Old Colquhoun scratched the back of his head, pushing his hat forward to do so. He studied the muskeg around. He gazed a little this way, a little that.
“Well, sir, I figger,” he said, “we’ll be there in another two miles, maybe two and a half …”
“And does the road stay like this?” I snorted angrily.
“I’m afraid the road,” said old Colquhoun, “don’t go any further than here. My memory kind of played me false…”
“You told me,” accused Jim, “that it was not half a mile off the road past your place. We’ve come four miles …”
“Distances,” stated old Colquhoun, “are very deceivin! You’ll find that out more as you grow older.”
“Can we walk from here?” demanded Jim.
“My walkin’ days are pretty well over,” said old Colquhoun “I could give you the directions and wait here…”
But something about the old man’s expression – out of the SIDES of his eyes, as it were – decided us to use what time and energy we had left in getting out of the swamp.
Which we did, with rampikes, rails, pieces of stump, stones and my jack. My car is at least two years older, in wear and tear.

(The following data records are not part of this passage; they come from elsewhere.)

Definition args (wanted : string) (files : list Path) : Args :=
  {| course := wanted; lesson_files := files; overwrite := true;
     mavenseed_url := "https://school.example"; email := "me@example.org";
     password := "secret"; list_courses := false |}.

(** A lessons listing of three pages of one lesson each. *)
Definition three_pages (page : nat) : list Lesson :=
  if Nat.ltb page 3
  then [Lesson_of_dict
          {| ld_id := Z.of_nat page; ld_lessonable_id := 11; ld_title := "Lesson";
             ld_slug := "lesson"; ld_ordinal := Z.of_nat page |}]
  else [].

(** The chapter the three pages of lessons belong to, as the API lists it. *)
Definition remote_chapter_11 : Chapter :=
  {| Chapter_id := 11; Chapter_course_id := 1; Chapter_title := "01 basics";
     Chapter_ordinal := 1 |}.

(** The same school before any run: no cache file yet. *)
Definition fresh_world (courses : list Course) (pages : nat -> list Lesson) : World :=
  {| fs := disk;
     cache_file := None;
     api_login := fun _ _ => Some "token";
     api_courses := courses;
     api_course_chapters := fun _ => [remote_chapter_11];
     api_lessons := pages |}.

End Scenario.

(** The candidate is a regular file on disk. *)
Definition regular_file (fs : Path -> option Node) (filepath : Path) : Prop :=
  exists content, fs filepath = Some (File content).

(** A string of lower-case letters, digits and hyphens in which no two
    hyphens are adjacent; [after_hyphen] tells whether the character before
    was a hyphen. *)
Fixpoint slug_shaped (after_hyphen : bool) (s : string) : bool :=
  match s with
  | EmptyString => true
  | String c r =>
      if Ascii.eqb c "-" then negb after_hyphen && slug_shaped true r
      else Re.is_slug_char c && slug_shaped false r
  end.

(** The chapter name of the group a file is put in. *)
Definition chapter_of (filepath : Path) : string :=
  chapter_name (Path_name (Path_parent filepath)).

(** [NewChapter.get_slug] read character by character: a character of
    the slug alphabet is kept, a run of other characters gives one hyphen;
    [in_run] tells whether the hyphen of the current run is already out. *)
Fixpoint squeeze (in_run : bool) (s : string) : string :=
  match s with
  | EmptyString => EmptyString
  | String c r =>
      if Re.is_slug_char c then String c (squeeze false r)
      else if in_run then squeeze true r
      else String "-" (squeeze true r)
  end.

(** What the humanized title does to a hyphen. *)
Definition hyphen_to_space (c : ascii) : ascii :=
  if Ascii.eqb c "-" then " "%char else c.

(** The listed files that go to the group of the chapter [name], in the
    order of the command line. *)
Definition files_of_chapter (lesson_files : list Path) (name : string) : list Path :=
  List.filter (fun filepath => String.eqb (chapter_of filepath) name) lesson_files.

(** A fetched lesson as reconciliation sees it after the cache round
    trip: every field but the content, which is emptied. *)
Definition without_content (l : Lesson) : Lesson :=
  {| Lesson_id := Lesson_id l; Lesson_lessonable_id := Lesson_lessonable_id l;
     Lesson_title := Lesson_title l; Lesson_slug := Lesson_slug l;
     Lesson_content := EmptyString; Lesson_ordinal := Lesson_ordinal l |}.

(** The chapters cached for a course, from the lessons fetched. *)
Definition cached_chapters (w : World) (lessons : list Lesson) (c : Course)
  : list ChapterDict :=
  chapter_as_dict lessons <$> api_course_chapters w (Course_id c).

(** * Properties *)

(** ** Characters and strings *)

Section StrFacts.

Local Ltac by_cases_on c :=
  destruct c as [[] [] [] [] [] [] [] []]; vm_compute; try reflexivity;
  try discriminate; try tauto.



Lemma is_separator_to_lower c :
  Re.is_separator (AsciiCase.to_lower c) = Re.is_separator c.
Proof. by_cases_on c. Qed.

Lemma is_separator_to_upper c :
  Re.is_separator (AsciiCase.to_upper c) = Re.is_separator c.
Proof. by_cases_on c. Qed.

Lemma is_separator_dot c : Re.is_separator c = false -> c <> "."%char.
Proof. intros H ->. discriminate H. Qed.



Lemma map_map f g s : Str.map f (Str.map g s) = Str.map (fun c => f (g c)) s.
Proof. induction s as [|c r IH]; simpl; congruence. Qed.

Lemma all_map p f s :
  (forall c, p (f c) = true) -> Str.all p (Str.map f s) = true.
Proof.
  intros H. induction s as [|c r IH]; simpl; [reflexivity|].
  rewrite H, IH. reflexivity.
Qed.

Lemma all_map_preserved p f s :
  (forall c, p c = true -> p (f c) = true) ->
  Str.all p s = true -> Str.all p (Str.map f s) = true.
Proof.
  intros H. induction s as [|c r IH]; simpl; [reflexivity|].
  intros [Hc Hr]%andb_prop. rewrite (H c Hc), (IH Hr). reflexivity.
Qed.

Lemma all_drop p n s : Str.all p s = true -> Str.all p (Str.drop n s) = true.
Proof.
  revert s. induction n as [|n IH]; intros [|c r]; simpl; auto.
  intros [_ Hr]%andb_prop. auto.
Qed.



Lemma length_map f s : String.length (Str.map f s) = String.length s.
Proof. induction s as [|c r IH]; simpl; congruence. Qed.

End StrFacts.

(** ** ASCII text

    On text made of ASCII characters only, the code points are the bytes
    and the case mappings of Unicode are the ASCII ones. *)

Section AsciiText.

Lemma ascii_char_facts a :
  Str.is_ascii_char a = true ->
  (forall r, Unicode.decode_head a r = (N_of_ascii a, 1))
  /\ (forall rest, Unicode.encode_one (N_of_ascii a) rest = String a rest)
  /\ N.eqb (N_of_ascii a) 931 = false
  /\ Unicode.to_lower_full (N_of_ascii a) = [N_of_ascii (AsciiCase.to_lower a)]
  /\ Unicode.to_title_full (N_of_ascii a) = [N_of_ascii (AsciiCase.to_upper a)]
  /\ Unicode.is_cased (N_of_ascii a) = AsciiCase.is_alpha a
  /\ Unicode.is_decimal (N_of_ascii a) = Str.is_digit a
  /\ Str.is_ascii_char (AsciiCase.to_lower a) = true
  /\ Str.is_ascii_char (AsciiCase.to_upper a) = true.
Proof.
  destruct a as [[] [] [] [] [] [] [] []]; intros H; try discriminate H;
    vm_compute; repeat split; intros; reflexivity.
Qed.

Lemma decode_ascii_cons a r :
  Str.is_ascii_char a = true ->
  Unicode.decode (String a r) = N_of_ascii a :: Unicode.decode r.
Proof.
  intros (Hhead & _)%ascii_char_facts. unfold Unicode.decode.
  cbn [Unicode.decode_from]. by rewrite Hhead.
Qed.

Lemma lower_from_ascii before s :
  Str.is_ascii s = true ->
  Unicode.encode (Unicode.lower_from before (Unicode.decode s)) = AsciiCase.lower s.
Proof.
  revert before. induction s as [|a r IH]; intros before; [done|].
  intros [Ha Hr]%andb_prop. rewrite (decode_ascii_cons _ _ Ha).
  pose proof (ascii_char_facts _ Ha) as (_ & _ & Hsigma & Hlower & _ & _ & _ & Hl & _).
  cbn [Unicode.lower_from]. unfold Unicode.lower_one. rewrite Hsigma, Hlower.
  cbn [app Unicode.encode fold_right]. fold (Unicode.encode
    (Unicode.lower_from (N_of_ascii a :: before) (Unicode.decode r))).
  rewrite (IH _ Hr).
  by rewrite (proj1 (proj2 (ascii_char_facts _ Hl))).
Qed.

Lemma lower_ascii s : Str.is_ascii s = true -> Str.lower s = AsciiCase.lower s.
Proof. apply lower_from_ascii. Qed.

Lemma capitalize_ascii s :
  Str.is_ascii s = true -> Str.capitalize s = AsciiCase.capitalize s.
Proof.
  destruct s as [|a r]; [done|]. intros [Ha Hr]%andb_prop.
  unfold Str.capitalize. rewrite (decode_ascii_cons _ _ Ha).
  pose proof (ascii_char_facts _ Ha) as (_ & _ & _ & _ & Htitle & _ & _ & _ & Hu).
  cbn [Unicode.capitalize]. rewrite Htitle.
  cbn [app Unicode.encode fold_right]. fold (Unicode.encode
    (Unicode.lower_from [N_of_ascii a] (Unicode.decode r))).
  rewrite (lower_from_ascii _ _ Hr).
  by rewrite (proj1 (proj2 (ascii_char_facts _ Hu))).
Qed.

Lemma title_from_ascii before previous_is_cased s :
  Str.is_ascii s = true ->
  Unicode.encode (Unicode.title_from before previous_is_cased (Unicode.decode s))
  = AsciiCase.title_from previous_is_cased s.
Proof.
  revert before previous_is_cased.
  induction s as [|a r IH]; intros before previous_is_cased; [done|].
  intros [Ha Hr]%andb_prop. rewrite (decode_ascii_cons _ _ Ha).
  pose proof (ascii_char_facts _ Ha)
    as (_ & _ & Hsigma & Hlower & Htitle & Hcased & _ & Hl & Hu).
  cbn [Unicode.title_from AsciiCase.title_from]. unfold Unicode.lower_one.
  rewrite Hsigma, Hlower, Htitle, Hcased.
  destruct previous_is_cased; cbn [app Unicode.encode fold_right];
    fold (Unicode.encode
            (Unicode.title_from (N_of_ascii a :: before) (AsciiCase.is_alpha a)
               (Unicode.decode r)));
    rewrite (IH _ _ Hr).
  - by rewrite (proj1 (proj2 (ascii_char_facts _ Hl))).
  - by rewrite (proj1 (proj2 (ascii_char_facts _ Hu))).
Qed.

Lemma title_ascii s : Str.is_ascii s = true -> Str.title s = AsciiCase.title s.
Proof. apply title_from_ascii. Qed.

Lemma is_ascii_map f s :
  (forall c, Str.is_ascii_char c = true -> Str.is_ascii_char (f c) = true) ->
  Str.is_ascii s = true -> Str.is_ascii (Str.map f s) = true.
Proof. apply all_map_preserved. Qed.



End AsciiText.

(** ** The two substitutions of chapter grouping *)

Section ReFacts.

Lemma sub_separator s :
  Re.sub Re.separator " " s = Str.map separator_to_space s.
Proof.
  unfold Re.sub. induction s as [|c r IH]; [reflexivity|].
  cbn [Re.sub_from Re.separator Str.map]. unfold separator_to_space at 1.
  destruct (Re.is_separator c); rewrite IH; reflexivity.
Qed.

Lemma separator_free_map_space s :
  separator_free (Str.map separator_to_space s) = true.
Proof.
  apply all_map. intros c. unfold separator_to_space.
  destruct (Re.is_separator c) eqn:E; [reflexivity|]. rewrite E. reflexivity.
Qed.


(** [\d+\.] needs a dot to match. *)
Lemma ordinal_needs_dot s :
  separator_free s = true -> Re.ordinal s = None.
Proof.
  intros H. unfold Re.ordinal. destruct (Re.digits s) as [|k]; [reflexivity|].
  pose proof (all_drop _ (S k) s H) as Hd.
  destruct (Str.drop (S k) s) as [|c r]; [reflexivity|].
  apply andb_prop in Hd as [Hc _].
  destruct c as [[] [] [] [] [] [] [] []]; try reflexivity. discriminate Hc.
Qed.

Lemma sub_ordinal_separator_free repl s :
  separator_free s = true -> Re.sub Re.ordinal repl s = s.
Proof.
  unfold Re.sub. induction s as [|c r IH]; [reflexivity|].
  intros H. cbn [Re.sub_from]. rewrite (ordinal_needs_dot _ H).
  apply andb_prop in H as [_ Hr]. rewrite (IH Hr). reflexivity.
Qed.

Lemma separator_free_capitalize s :
  separator_free s = true -> separator_free (AsciiCase.capitalize s) = true.
Proof.
  destruct s as [|c r]; [reflexivity|]. unfold separator_free. simpl.
  intros [Hc Hr]%andb_prop. rewrite is_separator_to_upper, Hc. simpl.
  apply all_map_preserved; [|exact Hr].
  intros a Ha. rewrite is_separator_to_lower. exact Ha.
Qed.

(** A pattern that matches nowhere in [s] leaves [s] as it is. *)
Lemma sub_no_match m repl s :
  Re.search m s = false -> Re.sub m repl s = s.
Proof.
  unfold Re.sub. induction s as [|c r IH]; [reflexivity|].
  cbn [Re.search Re.sub_from]. destruct (m (String c r)); [discriminate|].
  intros H. by rewrite (IH H).
Qed.

(** The second substitution of [chapter_name] never finds a match: the
    first one has already turned every dot into a space. *)
Lemma chapter_name_eq folder :
  chapter_name folder = Str.capitalize (Str.map separator_to_space folder).
Proof.
  unfold chapter_name. rewrite sub_separator.
  rewrite sub_ordinal_separator_free by apply separator_free_map_space.
  reflexivity.
Qed.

But old Colquhoun has his axe. And Jimmie has one thing less to discover about old well-established skinflints.
Editor’s Notes: “Menued” is an odd word, but basically means providing a menu.
“Old Man Mose” was a song written by Louis Armstrong in 1935, and re-recorded by many artists.
“Took a scunner against us” means “took a strong dislike to us”.
Sulfa Pills was a generic name for anti-bacterial drugs.
A corduroy road was used in pioneer times by placing logs, perpendicular to the direction of the road over a low or swampy area.
“Cutting capers of glee” means “doing a happy dance”.
A “rampike” is an upright, dead tree.